TASK DESCRIPTION: What is the number of lines in the entries that include the word "STDIO"? Respond with the number only.

EXERCISE INPUT:
Start of Block

Lemma vfs_inodes_ok fs :
  inodes_unique fs →
  ∃ r, vfs_inodes xxhash64 fs = Ret r ∧ ∀ p, r !! p = node_inode xxhash64 p <$> fs !! p.
Proof.
  intros Hu. unfold vfs_inodes. destruct (inode_loop_ok (entries fs) ∅ ∅) as (r & Hr & Hlook).
  - apply NoDup_fst_entries.
  - intros p q n m H1%elem_of_entries H2%elem_of_entries. by apply Hu.
  - intros p n _. apply not_elem_of_empty.
  - exists r. split; [done|]. intros p. rewrite Hlook, list_to_map_entries, (lookup_empty (M := gmap str)).
    by destruct (fs !! p).
Qed.

(** C15. The file system stays well formed along every sequence of opens,
    reads, writes, truncations, seeks, closes, unlinks and renames, whatever
    their arguments and outcomes: every open description has an allocated
    descriptor and an existing file that is not a link (and not a directory
    if it can write) and an offset in range; every recorded size is the size
    of the contents; and no two names ever show the same inode, so the inode
    table [stat] and [getdents64] build is always defined and gives each
    name its file's inode. *)
Theorem vfs_reachable_ok k k' :
  fs_ok k → rtc vfs_step k k' →
  fs_ok k' ∧
  ∃ r, vfs_inodes xxhash64 (filesystem (fss k')) = Ret r ∧
    ∀ p, r !! p = node_inode xxhash64 p <$> filesystem (fss k') !! p.
Proof using xxhash64_range.
  intros Hk Hr. assert (fs_ok k') as Hk'.
  { induction Hr as [|k1 k2 k3 H12 _ IH]; [done|]. apply IH. by eapply fs_ok_step. }
  split; [done|]. apply vfs_inodes_ok, Hk'.
Qed.
End invariant.

Section theorems.
Context {FD : Type} `{!DescriptorNamespace FD}.
Context (xxhash64 : str → Z).
Implicit Types k : FsCtx FD.

(** C16. [open] is atomic and exact.  If it throws or returns an error, for
    whatever reason, nothing has changed.  If it succeeds it returns the
    lowest free descriptor, enters it in the descriptor table with the
    requested mode, gives it a description of the resolved file at offset 0,
    and changes the file system only by emptying that file when asked to
    truncate it, or by adding it as an empty regular file with a fresh inode
    and the masked mode and stamping its parent directory. *)
Theorem open_exact now dirfd input flags mode k k' o :
  do_openat now dirfd input flags mode k = (k', o) →
  (k' = k ∧ ∀ n, o = Ret n → n < 0) ∨
  ∃ t t' p, fdm k = Some t ∧ fdm k' = Some t' ∧ let fd := get_next_fd t in
    o = Ret fd ∧ 0 ≤ fd ∧ fd_view t fd = None ∧ fd_view t' fd = Some (file_entry flags) ∧
    (∀ j, j ≠ fd → fd_view t' j = fd_view t j) ∧
    open_files (fss k) !! fd = None ∧
    open_files (fss k') = <[fd := mkOFD p 0]> (open_files (fss k)) ∧
    resolve_path_checked k dirfd input
      (negb (has flags O_CREAT && has flags O_EXCL) && negb (has flags O_NOFOLLOW)) false
      (has flags O_CREAT) = Ret (WalkOk p) ∧
    ∀ q, filesystem (fss k') !! q =
      match filesystem (fss k) !! p with
      | Some n => if decide (q = p) then Some (if truncates flags then set_content [] 0 now n else n)
                  else filesystem (fss k) !! q
      | None => if decide (q = p) then Some (new_file now (fss k) mode)
                else if decide (q = parent_text p) then set_mtim now <$> filesystem (fss k) !! q
                else filesystem (fss k) !! q
      end.
Proof.
  intros E. destruct (do_openat_cases _ _ _ _ _ _ _ _ E) as
    [H|(t & t' & p & Ht & Hw & -> & Hfd & Hof & Hit & Hv & Hv' & Hview & ->)]; [by left|].
  right. exists t, t', p. cbv zeta. split_and!; try done.
  { unfold opened. by destruct (bool_decide _), (truncates flags). }
  intros q. unfold opened. cbn [fss]. destruct (filesystem (fss k) !! p) as [n|] eqn:Hp.
  - rewrite bool_decide_true by done. destruct (truncates flags); simpl; destruct (decide (q = p)) as [->|].
    + by rewrite lookup_alter_eq, Hp.
    + by rewrite lookup_alter_ne.
    + done.
    + done.
  - rewrite bool_decide_false by apply is_Some_None. destruct Hit as (_ & _ & d & Hpar & _).
    assert (p ≠ parent_text p) as Hne by congruence.
    destruct (truncates flags); simpl; destruct (decide (q = p)) as [->|Hq].
    + by rewrite lookup_alter_eq, lookup_alter_ne, lookup_insert_eq.
    + rewrite lookup_alter_ne by done. destruct (decide (q = parent_text p)) as [->|].
      * by rewrite lookup_alter_eq, lookup_insert_ne.
      * by rewrite lookup_alter_ne, lookup_insert_ne.
    + by rewrite lookup_alter_ne, lookup_insert_eq.
    + destruct (decide (q = parent_text p)) as [->|].
      * by rewrite lookup_alter_eq, lookup_insert_ne.
      * by rewrite lookup_alter_ne, lookup_insert_ne.
Qed.

(** C17. [write] writes exactly: it fails and changes nothing, or it places all
    the bytes at the descriptor's position (at the end when appending), keeps
    every other byte, fills a gap past the old end with zeros, grows the file
    no further than needed with its recorded size, advances the position past
    the bytes, and touches no other file and no other descriptor. *)
Theorem write_exact now fd buf k k' o :
  fs_ok xxhash64 k → do_write now fd buf k = (k', o) →
  (k' = k ∧ ∀ n, o = Ret n → n ≤ 0) ∨
  ∃ d node c, let off := write_offset k fd d node in
    open_files (fss k) !! fd = Some d ∧ filesystem (fss k) !! path d = Some node ∧ 0 ≤ off ∧
    o = Ret (zlength buf) ∧ fdm k' = fdm k ∧
    open_files (fss k') = <[fd := mkOFD (path d) (off + zlength buf)]> (open_files (fss k)) ∧
    filesystem (fss k') = <[path d := set_content c (zlength c) now node]> (filesystem (fss k)) ∧
    zlength c = Z.max (zlength (content node)) (off + zlength buf) ∧
    ∀ i, 0 ≤ i < zlength c →
      c !! Z.to_nat i =
        if decide (off ≤ i < off + zlength buf) then buf !! Z.to_nat (i - off)
        else Some (default x00 (content node !! Z.to_nat i)).
Proof.
  intros Hk E. destruct (do_write_cases _ _ _ _ _ _ E) as
    [H|(d & node & c & Hd & _ & Hn & _ & _ & Hb & Hoff & Hc & -> & ->)]; [by left|].
  right. exists d, node, c. cbv zeta. set (off := write_offset k fd d node) in *.
  assert (0 ≤ off) as H0.
  { subst off. unfold write_offset. destruct (fo_open _ k Hk _ _ Hd) as [Ho _].
    pose proof (zlength_nonneg (content node)). destruct (_ || _); lia. }
  destruct (file_content_write_spec off buf (content node) c) as [Hlen Hbytes]; try done.
  split_and!; try done. simpl. by apply alter_insert_lookup.
Qed.

Lemma take_drop_overwritten off (src c : list byte) :
  0 ≤ off → off + zlength src ≤ zlength c →
  (∀ i, 0 ≤ i < zlength c → off ≤ i < off + zlength src → c !! Z.to_nat i = src !! Z.to_nat (i - off)) →
  take (Z.to_nat (zlength src)) (drop (Z.to_nat off) c) = src.
Proof.
  intros H0 Hle H. unfold zlength in *. rewrite Nat2Z.id. apply list_eq. intros i.
  destruct (decide (i < length src)%nat) as [Hi|Hi].
  - rewrite lookup_take_lt, lookup_drop by done. specialize (H (off + Z.of_nat i) ltac:(lia) ltac:(lia)).
    replace (Z.to_nat off + i)%nat with (Z.to_nat (off + Z.of_nat i)) by lia. rewrite H. f_equal. lia.
  - rewrite (lookup_ge_None_2 src) by lia. apply lookup_ge_None_2. rewrite length_take. lia.
Qed.

Lemma do_lseek_cur fd off k d node :
  open_files (fss k) !! fd = Some d → kernel_allocated k fd = true →
  filesystem (fss k) !! path d = Some node → fd_kind k fd ≠ STDIO → 0 ≤ offset d + off ≤ INT64_MAX →
  do_lseek fd off SEEK_CUR k =
    (mkFsCtx (fdm k) (set_open_files (<[fd := mkOFD (path d) (offset d + off)]> (open_files (fss k))) (fss k)),
     Ret (offset d + off)).
Proof.
  intros Hd Hal Hn Hkind Hr. unfold do_lseek, fs_at, mbind, M_bind, get, mret, M_ret, lift, with_fs, modify.
  rewrite Hd, Hal. cbn [negb]. rewrite Hn, bool_decide_false by done.
  change (SEEK_CUR =? SEEK_SET) with false. change (SEEK_CUR =? SEEK_CUR) with true. cbv beta iota zeta.
  unfold INT64_MIN, INT64_MAX in *. rewrite (proj2 (Z.ltb_ge (offset d + off) (- 2 ^ 63))) by lia.
  rewrite (proj2 (Z.ltb_ge (2 ^ 63 - 1) (offset d + off))) by lia. cbn [orb].
  by rewrite (proj2 (Z.ltb_ge (offset d + off) 0)) by lia.
Qed.

Lemma do_read_at fd count k d node :
  open_files (fss k) !! fd = Some d → kernel_allocated k fd = true →
  filesystem (fss k) !! path d = Some node → is_dir node = false →
  Z.land (fd_status k fd) O_ACCMODE ≠ O_WRONLY → 0 ≤ offset d ≤ INT64_MAX →
  0 < count ≤ zlength (content node) - offset d →
  do_read fd count k =
    (mkFsCtx (fdm k) (set_open_files (<[fd := mkOFD (path d) (offset d + count)]> (open_files (fss k))) (fss k)),
     Ret (count, take (Z.to_nat count) (drop (Z.to_nat (offset d)) (content node)))).
Proof.
  intros Hd Hal Hn Hdir Hacc Ho Hc. unfold do_read, fs_at, mbind, M_bind, get, mret, M_ret, lift, with_fs, modify.
  rewrite Hd, Hal. cbn [negb]. rewrite Hn, Hdir. rewrite (proj2 (Z.eqb_neq _ O_WRONLY)) by done.
  rewrite uint64_small by (unfold UINT64_MAX, INT64_MAX in *; lia).
  rewrite (proj2 (Z.leb_gt _ (offset d))) by lia.
  replace (Z.min count (zlength (content node) - offset d)) with count by lia.
  by rewrite (proj2 (Z.eqb_neq count 0)) by lia.
Qed.

(** C18. What was written is what is read back: after a successful write on a
    file opened for reading and writing, seeking back over the written bytes
    and reading that many returns exactly those bytes, and leaves the file
    and the position as the write left them. *)
Theorem write_seek_read now fd buf k k1 n :
  fs_ok xxhash64 k → do_write now fd buf k = (k1, Ret n) → 0 < n →
  Z.land (fd_status k fd) O_ACCMODE = O_RDWR → fd_kind k fd = FILE →
  ∃ k2 k3 off, do_lseek fd (- n) SEEK_CUR k1 = (k2, Ret off) ∧
    do_read fd n k2 = (k3, Ret (n, buf)) ∧
    filesystem (fss k3) = filesystem (fss k1) ∧ open_files (fss k3) = open_files (fss k1).
Proof.
  intros Hk E Hpos Hacc Hkind. destruct (do_write_cases _ _ _ _ _ _ E) as
    [[_ H]|(d & node & c & Hd & Hal & Hn & _ & _ & Hb & Hoff & Hc & [= ->] & ->)];
    [specialize (H _ eq_refl); lia|]. clear E.
  set (off := write_offset k fd d node) in *.
  assert (0 ≤ off) as H0.
  { subst off. unfold write_offset. destruct (fo_open _ k Hk _ _ Hd) as [Ho _].
    pose proof (zlength_nonneg (content node)). destruct (_ || _); lia. }
  destruct (file_content_write_spec off buf (content node) c) as [Hlen Hbytes]; try done.
  destruct (fo_open _ k Hk _ _ Hd) as [_ (e & He & _ & m & Hm & _ & Hdir)].
  rewrite Hn in Hm. injection Hm as <-.
  assert (is_dir node = false) as Hnd.
  { apply Hdir. rewrite <- (fd_entry_status _ _ _ He). by rewrite Hacc. }
  set (k1 := mkFsCtx (fdm k) (written now fd (path d) (off + zlength buf) c (fss k))).
  assert (open_files (fss k1) !! fd = Some (mkOFD (path d) (off + zlength buf))) as Hd1 by apply lookup_insert_eq.
  assert (filesystem (fss k1) !! path d = Some (set_content c (zlength c) now node)) as Hn1
    by (simpl; by rewrite lookup_alter_eq, Hn).
  eexists _, _, _. split; [|split].
  - eapply do_lseek_cur; [exact Hd1|done|exact Hn1|change (fd_kind k fd ≠ STDIO); by rewrite Hkind|simpl; lia].
  - erewrite do_read_at; [|apply lookup_insert_eq|done|exact Hn1|done| |simpl; lia|simpl; lia];
      [|change (Z.land (fd_status k fd) O_ACCMODE ≠ O_WRONLY); by rewrite Hacc].
    do 3 f_equal. simpl. replace (off + zlength buf + - zlength buf) with off by lia.
    apply take_drop_overwritten; [done|lia|]. intros i Hi Hr. rewrite Hbytes by done. by rewrite decide_True.
  - split; [done|]. simpl. rewrite !insert_insert_eq. do 2 f_equal. lia.
Qed.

End of Block

ANSWER BOX: 2